Hey Woody, whazzup???

Ada
June 4th, 2012, 02:26
Online banking is very safe. You'd better scan you PC periodically to protect you pc from keylogger.

Maximus
June 5th, 2012, 13:34
hehe, I smell bots...

Kayaker
June 5th, 2012, 16:16
I smell bankers...

Nope, you're right, two brand new registrants, very similar Chinese IP's, curious posts, attempt to add embedded commercial link, ...
Wow, Chinese spam, whodathunkit?

Woodmann
June 6th, 2012, 21:35
Hey Waxy,

You a billionaire yet ?

Woodmann

Darkelf
June 7th, 2012, 12:30
Quote:
[Originally Posted by Woodmann;92683]Hey Waxy,

You a billionaire yet ?

Woodmann


No Dad, I'm twelve!

Talk to me when you a billionaire



One of my all-time favorites. Closely followed by: "C'mon , Do Math"

Silkut
July 3rd, 2012, 13:00
Imho use online banking in case of emergency, and stick to a bank that support OTP or any other two-way auth mechanism (SMS validation etc..)

Woodmann
July 3rd, 2012, 21:57
Sorry I missed your post Darkelf.

If you were really 12 I would be your grampy.
And JMI would be your great grampa.

Sincerely, Grampy

Darkelf
July 4th, 2012, 05:09
Quote:
[Originally Posted by Woodmann;92830]Sorry I missed your post Darkelf.

If you were really 12



Holy shit! NOOOOOO!!!!!

I thought everbody knows what that means:

http://www.youtube.com/watch?v=hVODv8A5-EM

and

http://www.youtube.com/watch?feature=fvwrel&v=RjbiuOs1mCI&NR=1

Although the idea of being 12 again.....

yours grandson

Woodmann
July 4th, 2012, 21:56
BWAHAHAhahaahahahahaa........

I really need to watch family guy.

Grampy

Bengaly
July 7th, 2012, 04:41
Here the banks are using windows NT (NT!!!!!) you can clearly see it when your ATM is crashing or rebooted with the bank's front end !

Sad!

WaxfordSqueers
July 7th, 2012, 08:28
Quote:
[Originally Posted by Woodmann;92683]Hey Waxy,

You a billionaire yet ?

Woodmann
About $999.9999999999 million shy but I'm closing on it.

WaxfordSqueers
July 7th, 2012, 08:45
Quote:
[Originally Posted by Bengaly;92848]Here the banks are using windows NT (NT!!!!!) you can clearly see it when your ATM is crashing or rebooted with the bank's front end !

Sad!


It's no wonder. I was doing a job (not a bank job) in a Royal Bank of Canada head office once, and the head CEO came out of his office wearing striped pants with two inch cuffs that came a couple of inches above his shoes. His shoes were those banana-toed bankers (a form of shoe) old time street fighter favoured. The toe on the shoe had an oval shape like a flattened out banana. He wore the obligatory braces to hold up his pants.
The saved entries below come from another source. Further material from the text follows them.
Lemma top_words_select_witness :
  0 ≤ 2 ∧
  ∃ rest,
    top_words [(of_string "sat", 1); (of_string "cat", 3); (of_string "mat", 2)] 2
      ++ rest
    ≡ₚ [(of_string "sat", 1); (of_string "cat", 3); (of_string "mat", 2)]
    ∧ len (top_words
             [(of_string "sat", 1); (of_string "cat", 3); (of_string "mat", 2)] 2)
      = Z.min 2
          (len [(of_string "sat", 1); (of_string "cat", 3); (of_string "mat", 2)])
    ∧ StronglySorted by_count_desc
        (top_words
           [(of_string "sat", 1); (of_string "cat", 3); (of_string "mat", 2)] 2)
    ∧ ∀ a b,
        a ∈ top_words
              [(of_string "sat", 1); (of_string "cat", 3); (of_string "mat", 2)] 2 →
        b ∈ rest → b.2 ≤ a.2.
Proof.
  split; [lia|].
  apply (top_words_select
           [(of_string "sat", 1); (of_string "cat", 3); (of_string "mat", 2)] 2).
  lia.
Defined.

(** X14. Ties are broken by the order of the items: for [top_n >= 0] and
    every count, the selected words with that count are the first words of
    the [dict] with that count, in the order of the [dict]. *)
Theorem top_words_ties (items : list (list N * Z)) (top_n : Z) (v : Z) :
  0 ≤ top_n →
  filter (fun p : list N * Z => p.2 = v) (top_words items top_n)
  `prefix_of` filter (fun p : list N * Z => p.2 = v) items.
Proof.
  intros Hn. rewrite top_words_take by done.
  exists (filter (fun p : list N * Z => p.2 = v)
            (drop (Z.to_nat top_n) (sorted_desc items))).
  by rewrite <- filter_app, take_drop, sorted_desc_stable.
Qed.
That would be considered good taste among bankers and it is no surprise they still favour NT.

At one time those shoes were the fad back in the fifties and sixties. The french-toed variety had a square toe with a seem about two inches back, just below the laces. You could spit polish the toe to a mirror shine and many a fight started over someone treading on and scuffing the shine.

You remember the song by Elvis:

Well, it's one for the money,
Two for the show,
Three to get ready,
Now go, cat, go.

But don't you step on my blue suede shoes.
You can do anything but lay off of my blue suede shoes.

Those guys meant it. It could cost you your life.

WaxfordSqueers
July 8th, 2012, 09:05
Quote:
[Originally Posted by Woodmann;88052]
I run win 7 and use Comodo right now
Woodmann
Woody
I got Comodo free antivirus package based on your advice and I am running 7. Works like a charm. Thanks for tip.

It's called Comodo Internet Security Premium ver 5.3.17 and for anyone interested, you have to be sure to get the free one, not the shareware, unless of course you want the pro version.